Fumio Demura (出村 文男, Demura Fumio) was a Japanese–American karateka and kobudoka, based in the United States since the mid-1960s. A 9th dan in Shitō-ryū karate, he was Pat Morita's martial arts stunt double in the first, third and fourth Karate Kid films, and was one of the inspirations for the character Mr. Miyagi.

==Biography==

=== Early years ===
Demura was born on September 15, 1938, in Yokohama, Japan. At the age of 9 (1947/48), he began training in karate and kendo under an instructor named Asano. At the age of 12 (1950/51) he started training under Ryusho Sakagami in Itosu-kai karate. Demura received his 1st dan black belt in 1956, and won the East Japan Championships in 1957.

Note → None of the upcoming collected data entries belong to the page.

Lemma entriesOf_top (idx : SkillIndex) (query : string) (config : RouterConfig)
    (D : SkillEntry) :
  In D (alwaysIncludeSkills idx config) ->
  entriesOf D (topResults idx query config) = [].
Proof.
  intros HD. unfold entriesOf.
  destruct (List.filter _ _) as [|r l] eqn:Hf; [reflexivity|].
  assert (Hr : In r (r :: l)) by (left; reflexivity).
  rewrite <- Hf in Hr. apply filter_In in Hr. destruct Hr as [Hin Hname].
  apply String.eqb_eq in Hname. apply topResults_spec in Hin.
  destruct Hin as [_ [_ Hset]].
  assert (Htrue : inAlwaysIncludeSet idx config (skill r) = true).
  { apply inAlwaysIncludeSet_spec. exists D. split; [exact HD | congruence]. }
  congruence.
Qed.

Lemma entriesOf_scoreQuery (idx : SkillIndex) (query : string)
    (config : RouterConfig) (D : SkillEntry) :
  unique_names idx -> In D (skills idx) -> isAlwaysInclude config D = true ->
  entriesOf D (scoreQuery idx query config) = [forcedEntry idx query config D].
Proof.
  intros Hnd HD Hai.
  assert (HDai : In D (alwaysIncludeSkills idx config)).
  { unfold alwaysIncludeSkills. apply filter_In. auto. }
  unfold scoreQuery, entriesOf. rewrite List.filter_app.
  fold (entriesOf D (alwaysIncludeResults idx query config)).
  fold (entriesOf D (topResults idx query config)).
  rewrite (entriesOf_top _ _ _ _ HDai), app_nil_r.
  rewrite alwaysIncludeResults_map, entriesOf_forced.
  rewrite (NoDup_name_filter _ D); [reflexivity | | exact HDai].
  unfold alwaysIncludeSkills. apply NoDup_map_filter. exact Hnd.
Qed.

Lemma isAlwaysInclude_spec (config : RouterConfig) (s : SkillEntry) :
  isAlwaysInclude config s = true
  <-> alwaysInclude s = Some true \/ In (name s) (cfgAlwaysInclude config).
Proof.
  unfold isAlwaysInclude. rewrite orb_true_iff, existsb_exists. split.
  - intros [Hflag | [n [Hn Heq]]].
    + left. destruct (alwaysInclude s) as [[|]|]; [reflexivity | discriminate ..].
    + right. apply String.eqb_eq in Heq. rewrite Heq. exact Hn.
  - intros [-> | Hn]; [left; reflexivity|].
    right. exists (name s). split; [exact Hn | apply String.eqb_refl].
Qed.

(** C4, as stated, fails for an index in which two documents share a
    name: [scoreQuery] looks up the result of an always-include document by
    name and finds the first result of that name.  In [twin_index] both
    documents are named "a" and both carry the flag; for the query "zebra",
    which overlaps neither, the output holds the entry of the first
    document twice and no entry of the second. *)
Lemma C4_counterexample :
  In twin_second (skills twin_index)
  /\ alwaysInclude twin_second = Some true
  /\ scoreQuery twin_index "zebra" DEFAULT_CONFIG
     = [unmatched twin_first; unmatched twin_first]
  /\ ~ In twin_second (map skill (scoreQuery twin_index "zebra" DEFAULT_CONFIG)).
Proof.
  assert (Hall : allResults twin_index "zebra" DEFAULT_CONFIG
                 = [unmatched twin_first; unmatched twin_second]).
  { unfold allResults. rewrite scoreAll_terms by (vm_compute; discriminate).
    replace (tokenizeQuery "zebra") with ["zebra"] by (vm_compute; reflexivity).
    unfold twin_index, buildIndex. cbn [skills map].
    rewrite !scoreSkill_no_overlap
      by (intros t [<-|[]]; vm_compute; reflexivity).
    repeat (cbn [js_sort sort_insert byScoreDesc sub neg add score nonpos_or_nan];
            real_tests).
    reflexivity. }
  assert (Hout : scoreQuery twin_index "zebra" DEFAULT_CONFIG
                 = [unmatched twin_first; unmatched twin_first]).
  { unfold scoreQuery, alwaysIncludeResults, topResults. rewrite Hall.
    replace (alwaysIncludeSkills twin_index DEFAULT_CONFIG)
      with [twin_first; twin_second] by (vm_compute; reflexivity).
    cbn [map find List.filter unmatched skill name twin_first twin_second
         score geb existsb negb andb orb threshold DEFAULT_CONFIG default].
    rewrite !String.eqb_refl.
    cbn [map find List.filter unmatched skill name twin_first twin_second
         score geb existsb negb andb orb threshold DEFAULT_CONFIG default
         from_option id].
    real_tests. cbn [negb andb orb]. unfold slice0. reflexivity. }
  split; [right; left; reflexivity|]. split; [reflexivity|].
  split; [exact Hout|].
  rewrite Hout. cbn [map skill unmatched].
  intros [H | [H | []]]; discriminate H.
Qed.

(** C4, amended: in an index in which no two documents share a name, a
    document of the always-include set (its own flag set, or its name
    listed in [config.alwaysInclude]) has exactly one entry in the output
    of [scoreQuery], whatever the threshold and [maxResults]; the entry
    lies among the always-include results and not among the thresholded
    top results; and when no query term overlaps the document, the entry
    has score 0 and no matched terms. *)
Theorem C4_always_include_once (idx : SkillIndex) (query : string)
    (config : RouterConfig) (D : SkillEntry) :
  unique_names idx ->
  In D (skills idx) ->
  alwaysInclude D = Some true \/ In (name D) (cfgAlwaysInclude config) ->
  exists e,
    entriesOf D (scoreQuery idx query config) = [e]
    /\ skill e = D
    /\ In e (alwaysIncludeResults idx query config)
    /\ entriesOf D (topResults idx query config) = []
    /\ ((forall t, In t (tokenizeQuery query) -> getTermFrequency D t = 0) ->
        score e = Fin 0 /\ matchedKeywords e = []).
Proof.
  intros Hnd HD Hset.
  assert (Hai : isAlwaysInclude config D = true)
    by (apply isAlwaysInclude_spec; exact Hset).
  assert (HDai : In D (alwaysIncludeSkills idx config)).
  { unfold alwaysIncludeSkills. apply filter_In. auto. }
  exists (forcedEntry idx query config D).
  split; [|split; [|split; [|split]]].
  - apply entriesOf_scoreQuery; assumption.
  - apply forcedEntry_skill; assumption.
  - rewrite alwaysIncludeResults_map. apply in_map. exact HDai.
  - apply entriesOf_top. exact HDai.
  - intros Hno. rewrite (forcedEntry_no_overlap _ _ _ _ Hnd HD Hno).
    split; reflexivity.
Qed.

(** ** Document frequency (C7) *)

Lemma inherited_proto (k : string) : inherited k = false -> String.eqb k "__proto__" = false.
Proof.
  intros H. destruct (String.eqb_spec k "__proto__") as [->|]; [|reflexivity].
  vm_compute in H. discriminate.
Qed.

Lemma bump_same (df : gmap string JsVal) (t : string) :
  inherited t = false ->
  get_or_zero (bump df t) t = plus_one (get_or_zero df t).
Proof.
  intros Ht. unfold bump, js_set, get_or_zero at 1, js_get.
  destruct (df !! t) eqn:Hdf.
  - rewrite lookup_insert_eq. reflexivity.
  - rewrite (inherited_proto _ Ht), lookup_insert_eq. reflexivity.
Qed.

In 1959, he began training in kobudo, a style of traditional Okinawan weapons training, under the direction of Taira Shinken. In 1963, he became acquainted with Kōga-ryū ninjutsu master Seiko Fujita. Demura met martial arts scholar Donn Draeger, who introduced him to Dan Ivan, who would eventually bring him to the United States as a karate instructor.

=== United States ===
In 1965, Demura came to the United States, representing the Japan Karate-do Itosu-kai. From his base in southern California, he became well known for his karate and kobudo skills. In 1971, he was ranked 5th dan, and he remained at that rank until at least 1982. Through the 1970s and 1980s, Demura wrote several martial arts books, including: Shito-Ryu Karate (1971), Advanced nunchaku (1976, co-authored), Tonfa: Karate weapon of self-defense (1982), Nunchaku: Karate weapon of self-defense (1986), Bo: Karate weapon of self-defense (1987), and Sai: Karate weapon of self-defense (1974).

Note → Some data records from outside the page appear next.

Lemma checkContainer_status_error_witness :
  cs_FailureCount
    (fst (checkContainer
            (H := scriptedClient (Err (Errorf "container 100 not found"))
                    [node "A" true] 0)
            (H0 := quietHost) (testMonitor 3) (container100 ["B"; "C"])
            state100 []))
  = GoInt.incr (cs_FailureCount state100).
Proof.
  apply (checkContainer_status_error
           (H := scriptedClient (Err (Errorf "container 100 not found"))
                   [node "A" true] 0)
           (H0 := quietHost) (testMonitor 3) (container100 ["B"; "C"])
           state100 (Errorf "container 100 not found") []).
  reflexivity.
Defined.

(** ** The daemon *)

Section DaemonFacts.
Context `{APIClient} `{Host}.
Variable config : Config.

(** [prepareFailover] and [performFailover] together are
    [HandleContainerFailure]. *)
Lemma HandleContainerFailure_phases fuel containerID tr :
  HandleContainerFailure config fuel containerID tr
  = (p <- prepareFailover config containerID ;;
     match p with
     | Skip err => ret (Returned err)
     | Proceed containerConfig sourceNode targetNode =>
         o <- performFailover config fuel containerConfig sourceNode targetNode ;;
         match o with
         | OutOfFuel => ret OutOfFuel
         | Returned result =>
             if fr_Success result then ret (Returned None)
             else ret (Returned (fr_Error result))
         end
     end) tr.
Proof.
  unfold HandleContainerFailure, prepareFailover.
  destruct (fo_AutoFailover (cfg_Failover config)); [|reflexivity]. cbn [negb].
  destruct (findContainerConfig config containerID) as [cc|]; [|reflexivity].
  unfold bind.
  destruct (GetContainer containerID tr) as [[info|err] tr1]; [|reflexivity].
  destruct (selectBestNode cc (ci_Node info) tr1) as [[target|err] tr2];
    reflexivity.
Qed.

In 1986, Demura was promoted to 7th dan in Shito-ryū karate. In 2005, he was promoted to 9th dan. On July 13, 2022 he was promoted to 10th dan in traditional Karatedo by a collective group of senseis that represented the World Karate Association. He resided in Santa Ana, California, until his death.

===Karate Kid films===
In the 1980s, Demura became involved in the Karate Kid series of films. He was the stunt double for Pat Morita, who played Mr. Miyagi. The Karate Kid screenwriter Robert Mark Kamen stated that Mr. Miyagi was named after Chōjun Miyagi, the founder of the Goju-ryu karate style, and that Fumio Demura was one of the inspirations for the character.

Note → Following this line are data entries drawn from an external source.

(** * RethinkAI experiment-7 dashboard: data pipeline of [app.py]

    A shallow embedding of the data-shaping functions of
    [src/experiment-7/app.py]: the streaming JSON decoder
    ([stream_to_dataframe]), the normaliser ([process_dataframe]), the
    file caches ([cache_stale], [get_311_data], [get_shots_fired_data]),
    the batch resolver ([get_select_311_data],
    [compute_area_category_counts]) and the hexagon aggregations
    ([update_map_data], [get_all_hexbin_data], [update_shot_count],
    [compute_area_shot_count]).

    Library calls whose code is not part of the repository (pandas'
    readers and writers, the h3 grid, the HTTP client, [strptime]) are
    variables of the sections below; everything the repository itself
    computes is a definition. *)

From Stdlib Require Import ZArith QArith Lqa Floats Ascii String List Lia Permutation.
From stdpp Require Import base option list gmap strings pretty.

Local Open Scope Z_scope.

(** ** Python strings *)

(** A Python [str] is a list of characters (code points below 256). *)
Definition str := list ascii.

Definition lit (s : string) : str := list_ascii_of_string s.

Definition NL : ascii := "010"%char.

Demura appeared in several films and documentaries, including: The Warrior within (1976), The Island of Dr. Moreau (1977), The Karate Kid (1984), The Karate Kid Part III (1989), Shootfighter: Fight to the death (1992), Rising Sun (1993), The Next Karate Kid (1994), Masters of the martial arts (1998, presented by Wesley Snipes), Mystic origins of the martial arts (1998), Modern Warriors (2002), XMA: Xtreme Martial Arts (2003), and Ninja (2009).

=== Later years and death ===
Demura was the subject of the 2015 documentary The Real Miyagi.

He died on April 24, 2023, at the age of 84.